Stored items
.....

(** * turrero: graph construction and integrity check

    Shallow embedding of [scripts/create_graph.py] ([read_json],
    [parse_stat], [process_threads]) and of the set comparison done by
    [scripts/integrity_check.py] ([main]), followed by the properties
    proved about them.

    The embedding starts from the decoded JSON document (the value that
    [json.load] returns) and stops before serialisation: opening files,
    decoding and [json.dump] are left out.

    Scope of the data model.
    - Decoded documents are built from [None], booleans, integers,
      strings, lists and objects with string keys.  JSON numbers with a
      fraction or an exponent (Python floats) are not part of the value
      type; floats only occur inside [parse_stat], as binary64 numbers.
    - A Python string is a Rocq [string], the bytes of its UTF-8 text.
      The builtins [int] and [float] are modelled as Python defines them
      on ASCII text; in a text with non-ASCII characters Python also
      accepts Unicode digits and spaces, so the model rejects some texts
      that Python converts, and converts none that Python rejects.
    - The interpreter limits the number of decimal digits that [int]
      reads and [str] writes (4300 unless configured otherwise) and
      raises [ValueError] beyond it.  The limit is modelled in [int] and
      in [str] as [parse_stat] calls them: a stat may be a text of any
      length.  [json.load] is subject to the same limit, so a decoded
      document holds no integer beyond it; the URL of a node is
      formatted from a thread identifier of a decoded document, and is
      modelled without the limit.
    - In a comprehension the key expression is evaluated before the value
      expression, and a dictionary keeps insertion order (Python 3.8 or
      later). *)

From Stdlib Require Import ZArith String Ascii List Bool Lia Permutation.
From Stdlib Require Import DecimalString DecimalPos.
From Stdlib Require Import Floats.SpecFloat.
From stdpp Require Import base gmap sets strings list.

Set Warnings "-register-all".

Local Open Scope string_scope.
Local Open Scope Z_scope.

(** ** Exceptions and results *)

Inductive exn : Type :=
| IndexError
| KeyError
| TypeError
| ValueError
| AttributeError
| OverflowError.

Inductive result (A : Type) : Type :=
| Ok (a : A)
| Raise (e : exn).

Arguments Ok {A} a.
Arguments Raise {A} e.

#[global] Instance result_ret : MRet result := fun _ a => Ok a.

#[global] Instance result_bind : MBind result := fun _ _ k r =>
  match r with
  | Ok a => k a
  | Raise e => Raise e
  end.

Definition is_ok {A : Type} (r : result A) : bool :=
  match r with Ok _ => true | Raise _ => false end.

(** A [for] loop that threads an accumulator and stops at the first
    exception. *)
Fixpoint for_each {A S : Type} (body : S -> A -> result S) (xs : list A) (s : S)
  : result S :=
  match xs with
  | [] => Ok s
  | x :: xs' => s' ← body s x; for_each body xs' s'
  end.

(** ** Decoded JSON values *)

Inductive value : Type :=
| VNone
| VBool (b : bool)
| VInt (n : Z)
| VStr (s : string)
| VList (l : list value)
| VDict (d : list (string * value)).

(** Hashable values, the keys of the dictionaries the scripts build. *)
Inductive key : Type :=
| KNone
| KBool (b : bool)
| KInt (n : Z)
| KStr (s : string).

(** Hashing a key: lists and dictionaries are unhashable. *)
Definition to_key (v : value) : result key :=
  match v with
  | VNone => Ok KNone
  | VBool b => Ok (KBool b)
  | VInt n => Ok (KInt n)
  | VStr s => Ok (KStr s)
  | VList _ | VDict _ => Raise TypeError
  end.

Definition of_key (k : key) : value :=
  match k with
  | KNone => VNone
  | KBool b => VBool b
  | KInt n => VInt n
  | KStr s => VStr s
  end.

(** Python's [==] on hashable values: [bool] is a subtype of [int], so
    [True == 1] and [False == 0]. *)
Definition key_num (k : key) : option Z :=
  match k with
  | KBool b => Some (if b then 1 else 0)
  | KInt n => Some n
  | _ => None
  end.

Definition key_eqb (a b : key) : bool :=
  match a, b with
  | KNone, KNone => true
  | KStr s, KStr t => String.eqb s t
  | _, _ =>
      match key_num a, key_num b with
      | Some x, Some y => Z.eqb x y
      | _, _ => false
      end
  end.

(** [v == k] for an arbitrary value against a hashable one: a list or a
    dictionary never equals a hashable value. *)
Definition value_eq_key (v : value) (k : key) : bool :=
  match to_key v with
  | Ok k' => key_eqb k' k
  | Raise _ => false
  end.
(** X9. Whatever the priority and the hint, the two selections are the
    Bedrock selection with the Bedrock model of the request's tier and the
    Azure selection with the Azure deployment of the same tier, in one
    order or the other: a swap never pairs a provider with a model of the
    other provider or of another tier.  A priority that is neither
    low_cost nor high_quality is served from the low-latency tier. *)
Theorem selections_keep_provider_with_its_model (req : GenerateRequest) :
  let b := ("bedrock", bedrock_model_for (priority req) bedrock) in
  let a := ("azure", azure_deployment_for (priority req) azure) in
  (choose_models req azure bedrock = (b, a)
   \/ choose_models req azure bedrock = (a, b))
  /\ (priority req <> "low_cost" -> priority req <> "high_quality" ->
      snd a = deployment_low_latency azure
      /\ snd b = model_low_latency bedrock
      /\ routing_table (priority req) azure bedrock = (a, b)).
Proof.
  cbv zeta. split.
  - destruct (choose_models_cases azure bedrock req) as [-> | ->];
      unfold routing_table, bedrock_model_for, azure_deployment_for;
      destruct (priority req =? "low_cost");
      [| destruct (priority req =? "high_quality") | |
       destruct (priority req =? "high_quality")]; cbn; auto.
  - intros N1 N2. apply String.eqb_neq in N1, N2.
    unfold routing_table, bedrock_model_for, azure_deployment_for.
    rewrite N1, N2. auto.
Qed.

(** X10. A hint that names neither "azure" nor "bedrock" is ignored: the
    selections are those of the routing table, the same as for the
    request without the hint. *)
Theorem unrecognised_hint_is_ignored (req : GenerateRequest) (h : string) :
  provider_hint req = Some h -> h <> "azure" -> h <> "bedrock" ->
  choose_models req azure bedrock = routing_table (priority req) azure bedrock
  /\ choose_models req azure bedrock
     = choose_models
         {| prompt := prompt req; task := task req; priority := priority req;
            max_output_tokens := max_output_tokens req;
            temperature := temperature req; top_p := top_p req;
            provider_hint := None; metadata := metadata req |}
         azure bedrock.
Proof.
  intros H Na Nb.
  rewrite (choose_models_unknown_hint azure bedrock req h H Na Nb).
  split; [reflexivity |].
  unfold choose_models. cbn [priority provider_hint hint_is andb].
  destruct (routing_table (priority req) azure bedrock). reflexivity.
Qed.
Lemma rendered_Handled (t : Z) (s s' : State) (r : result (list Action))
  (acts : list Action) :
  deliver t s r = Handled s' acts -> render s' = Ok tt ->
  rendered t s r = Handled s' acts.
Proof.
  unfold deliver, rendered. destruct r as [a|e]; [|discriminate].
  destruct (reduce t s a) as [s1|e] eqn:Hr; [|discriminate].
  intros [= <- <-] Hd. rewrite (commit_rendered t s s1 a Hr Hd). reflexivity.
Qed.

(* ================================================================== *)
(** * The message handler *)
(* ================================================================== *)

Lemma strict_equals_string_false (v : Value) (s : string) :
  v <> JString s -> strict_equals_string v s = false.
Proof.
  destruct v as [| | |?|s'| |]; simpl; try reflexivity.
  intros Hne. destruct (String.eqb_spec s' s); [subst; congruence | reflexivity].
Qed.

Lemma envelope_new_recommendation (c : Value) :
  new_recommendation c (envelope "new_recommendation" "course" c).
Proof.
  exists (JObject [("type", JString "new_recommendation"); ("course", c)]).
  repeat split.
Qed.

Lemma envelope_trending_update (cs : Value) :
  trending_update cs (envelope "trending_update" "courses" cs).
Proof.
  exists (JObject [("type", JString "trending_update"); ("courses", cs)]).
  repeat split.
Qed.

Lemma titled_course_titled (i title : string) :
  titled title (titled_course i title).
Proof. exists (JString title). split; reflexivity. Qed.

(** A new-recommendation message, when the title converts: the course goes
    to the front of the capped list and one toast to the back of the queue. *)
Lemma deliver_new_recommendation Date_now s data course text :
  new_recommendation course data -> titled text course ->
  exists acts,
    deliver Date_now s (onmessage data)
    = Handled (with_suggestion course (toast Date_now text) s) acts.
Proof.
  intros (v & -> & Hty & Hc) (title & Ht & Hs).
  unfold onmessage, deliver. simpl. rewrite Hty. simpl.
  eexists. unfold slice_to. rewrite Hc. simpl. rewrite Ht. simpl.
  rewrite Hs. simpl. reflexivity.
Qed.

Lemma deliver_trending_update Date_now s data courses :
  trending_update courses data ->
  deliver Date_now s (onmessage data)
  = Handled (with_trending courses s) [setTrending courses].
Proof.
  intros (v & -> & Hty & Hc). unfold onmessage, deliver. simpl.
  rewrite Hty. simpl. rewrite Hc. reflexivity.
Qed.

(** The same two messages, once the page has drawn what they leave. *)
Lemma rendered_new_recommendation Date_now s data course text :
  new_recommendation course data -> titled text course ->
  renderable true course -> render s = Ok tt ->
  exists acts,
    rendered Date_now s (onmessage data)
    = Handled (with_suggestion course (toast Date_now text) s) acts.
Proof.
  intros Hnew Ht Hc Hs.
  destruct (deliver_new_recommendation Date_now s data course text Hnew Ht)
    as [acts Hd].
  exists acts. apply (rendered_Handled _ _ _ _ _ Hd).
  apply render_with_suggestion; assumption.
Qed.

Lemma rendered_trending_update Date_now s data courses :
  trending_update courses data -> render (with_trending courses s) = Ok tt ->
  rendered Date_now s (onmessage data)
  = Handled (with_trending courses s) [setTrending courses].
Proof.
  intros Hnew Hs.
  exact (rendered_Handled _ _ _ _ _
           (deliver_trending_update Date_now s data courses Hnew) Hs).
Qed.

Lemma rendered_trending_update_throws Date_now s data courses e :
  trending_update courses data -> render (with_trending courses s) = Throw e ->
  rendered Date_now s (onmessage data) = RenderError e.
Proof.
  intros (v & -> & Hty & Hc) Hs. unfold onmessage, rendered, commit. simpl.
  rewrite Hty. simpl. rewrite Hc. simpl.
  change (render (with_trending courses s)) with
    (render {| topPicks := topPicks s; trending := courses;
               aiSuggestions := aiSuggestions s; isLoading := isLoading s;
               chatbotOpen := chatbotOpen s;
               notifications := notifications s |}) in Hs.
  rewrite Hs. reflexivity.
Qed.

Lemma deliver_unknown Date_now s data kind :
  of_kind kind data ->
  kind <> JString "new_recommendation" ->
  kind <> JString "trending_update" ->
  deliver Date_now s (onmessage data)
  = Handled s [console_log "Received unknown update type:" (ValueArg kind)].
Proof.
  intros (v & -> & Hty) H1 H2. unfold onmessage, deliver. simpl.
  rewrite Hty. simpl.
  rewrite (strict_equals_string_false _ _ H1), (strict_equals_string_false _ _ H2).
  reflexivity.
Qed.



(** C3.  A message that decodes and whose discriminator is neither
    ['new_recommendation'] nor ['trending_update']: the handler returns
    without throwing, its only call is the [console.log] of the kind, and the
    committed state (both lists, the notification queue, everything else) is
    the state before. *)
Theorem unknown_kind_changes_nothing :
  forall (Date_now : Z) (s : State) (data : Payload) (kind : Value),
    of_kind kind data ->
    kind <> JString "new_recommendation" ->
    kind <> JString "trending_update" ->
    deliver Date_now s (onmessage data)
    = Handled s [console_log "Received unknown update type:" (ValueArg kind)].
Proof. exact deliver_unknown. Qed.

Lemma unknown_kind_changes_nothing_witness :
  deliver 0 initial_state (onmessage (envelope "ping" "payload" JNull))
  = Handled initial_state
      [console_log "Received unknown update type:" (ValueArg (JString "ping"))].
Proof.
  apply (unknown_kind_changes_nothing 0 initial_state
           (envelope "ping" "payload" JNull) (JString "ping")).
  - exists (JObject [("type", JString "ping"); ("payload", JNull)]).
    split; reflexivity.
  - discriminate.
  - discriminate.
Defined.

(** C6, as the code has it.  A trending-update event that encloses an
    array of courses the card can draw, received by a page that is showing
    its state: the handler's only call is [setTrending(data.courses)], the
    trending list becomes exactly the enclosed array (the courses in the
    order received, nothing of the old list kept), the AI-suggestion list,
    the notification queue and the rest of the state stay as they were, and
    the page draws the result.  On a page that shows its lists this is the
    only case in which the list is replaced: with any other enclosed value
    the render throws and nothing is committed. *)
Theorem trending_update_replaces_trending :
  (forall (Date_now : Z) (s : State) (data : Payload) (courses : list Value),
     trending_update (JArray courses) data ->
     Forall (renderable false) courses ->
     render s = Ok tt ->
     rendered Date_now s (onmessage data)
     = Handled {| topPicks := topPicks s; trending := JArray courses;
                  aiSuggestions := aiSuggestions s; isLoading := isLoading s;
                  chatbotOpen := chatbotOpen s;
                  notifications := notifications s |}
               [setTrending (JArray courses)])
  /\ (forall (Date_now : Z) (s : State) (data : Payload) (enclosed : Value),
        trending_update enclosed data ->
        isLoading s = false ->
        (exists s' acts,
           rendered Date_now s (onmessage data) = Handled s' acts) ->
        exists courses,
          enclosed = JArray courses /\ Forall (renderable false) courses).
Proof.
  split.
  - intros t s data courses Hnew Hc Hs.
    apply (rendered_trending_update t s data (JArray courses) Hnew).
    apply render_with_trending; assumption.
  - intros t s data enclosed Hnew Hl (s' & acts & H).
    destruct (render (with_trending enclosed s)) as [[]|e] eqn:R.
    + apply render_ok in R. cbn [with_trending isLoading trending] in R.
      destruct R as [R|(_ & _ & items & E & Hi)]; [congruence|].
      exists items. split; assumption.
    + rewrite (rendered_trending_update_throws t s data enclosed e Hnew R) in H.
      discriminate.
Qed.

Lemma trending_update_replaces_trending_witness :
  rendered 2 (state opened)
    (onmessage (envelope "trending_update" "courses"
                  (JArray [titled_course "7" "B"; titled_course "3" "A"])))
  = Handled {| topPicks := topPicks (state opened);
               trending := JArray [titled_course "7" "B";
                                   titled_course "3" "A"];
               aiSuggestions := aiSuggestions (state opened);
               isLoading := isLoading (state opened);
               chatbotOpen := chatbotOpen (state opened);
               notifications := notifications (state opened) |}
            [setTrending (JArray [titled_course "7" "B"; titled_course "3" "A"])].
Proof.
  apply (proj1 trending_update_replaces_trending 2%Z (state opened)).
  - apply envelope_trending_update.
  - repeat constructor.
  - vm_compute. reflexivity.
Defined.

(** C6, as the specification has it, fails: the handler stores whatever the
    event encloses.  On the page two milliseconds after its mount (the mock
    lists on screen, the socket open), an update that encloses two courses
    with an identifier and a title each is stored, the card throws on
    [course.students.toLocaleString()], and the page is torn down with its
    trending list as it was; so does an update with no [courses] field. *)
Lemma trending_update_of_incomplete_courses_unmounts_page :
  rendered 2 (state opened)
    (onmessage (envelope "trending_update" "courses"
                  (JArray [title_only "7" "B"; title_only "3" "A"])))
  = RenderError TypeError
  /\ option_map (fun w => (mounted w, trending (state w)))
       (step opened
          (2%Z, Message (envelope "trending_update" "courses"
                           (JArray [title_only "7" "B"; title_only "3" "A"]))))
     = Some (false, trending (state opened))
  /\ rendered 2 (state opened)
       (onmessage (Encoded (JObject [("type", JString "trending_update")])))
     = RenderError TypeError.
Proof.
  split; [vm_compute; reflexivity|]. split; [vm_compute; reflexivity|].
  vm_compute. reflexivity.
Qed.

.....

Return, word for word, the lines of the data above from the line with "intros (v & -> & Hty)" through the line with "the render throws", inclusive.

  intros (v & -> & Hty) H1 H2. unfold onmessage, deliver. simpl.
  rewrite Hty. simpl.
  rewrite (strict_equals_string_false _ _ H1), (strict_equals_string_false _ _ H2).
  reflexivity.
Qed.



(** C3.  A message that decodes and whose discriminator is neither
    ['new_recommendation'] nor ['trending_update']: the handler returns
    without throwing, its only call is the [console.log] of the kind, and the
    committed state (both lists, the notification queue, everything else) is
    the state before. *)
Theorem unknown_kind_changes_nothing :
  forall (Date_now : Z) (s : State) (data : Payload) (kind : Value),
    of_kind kind data ->
    kind <> JString "new_recommendation" ->
    kind <> JString "trending_update" ->
    deliver Date_now s (onmessage data)
    = Handled s [console_log "Received unknown update type:" (ValueArg kind)].
Proof. exact deliver_unknown. Qed.

Lemma unknown_kind_changes_nothing_witness :
  deliver 0 initial_state (onmessage (envelope "ping" "payload" JNull))
  = Handled initial_state
      [console_log "Received unknown update type:" (ValueArg (JString "ping"))].
Proof.
  apply (unknown_kind_changes_nothing 0 initial_state
           (envelope "ping" "payload" JNull) (JString "ping")).
  - exists (JObject [("type", JString "ping"); ("payload", JNull)]).
    split; reflexivity.
  - discriminate.
  - discriminate.
Defined.

(** C6, as the code has it.  A trending-update event that encloses an
    array of courses the card can draw, received by a page that is showing
    its state: the handler's only call is [setTrending(data.courses)], the
    trending list becomes exactly the enclosed array (the courses in the
    order received, nothing of the old list kept), the AI-suggestion list,
    the notification queue and the rest of the state stay as they were, and
    the page draws the result.  On a page that shows its lists this is the
    only case in which the list is replaced: with any other enclosed value
    the render throws and nothing is committed. *)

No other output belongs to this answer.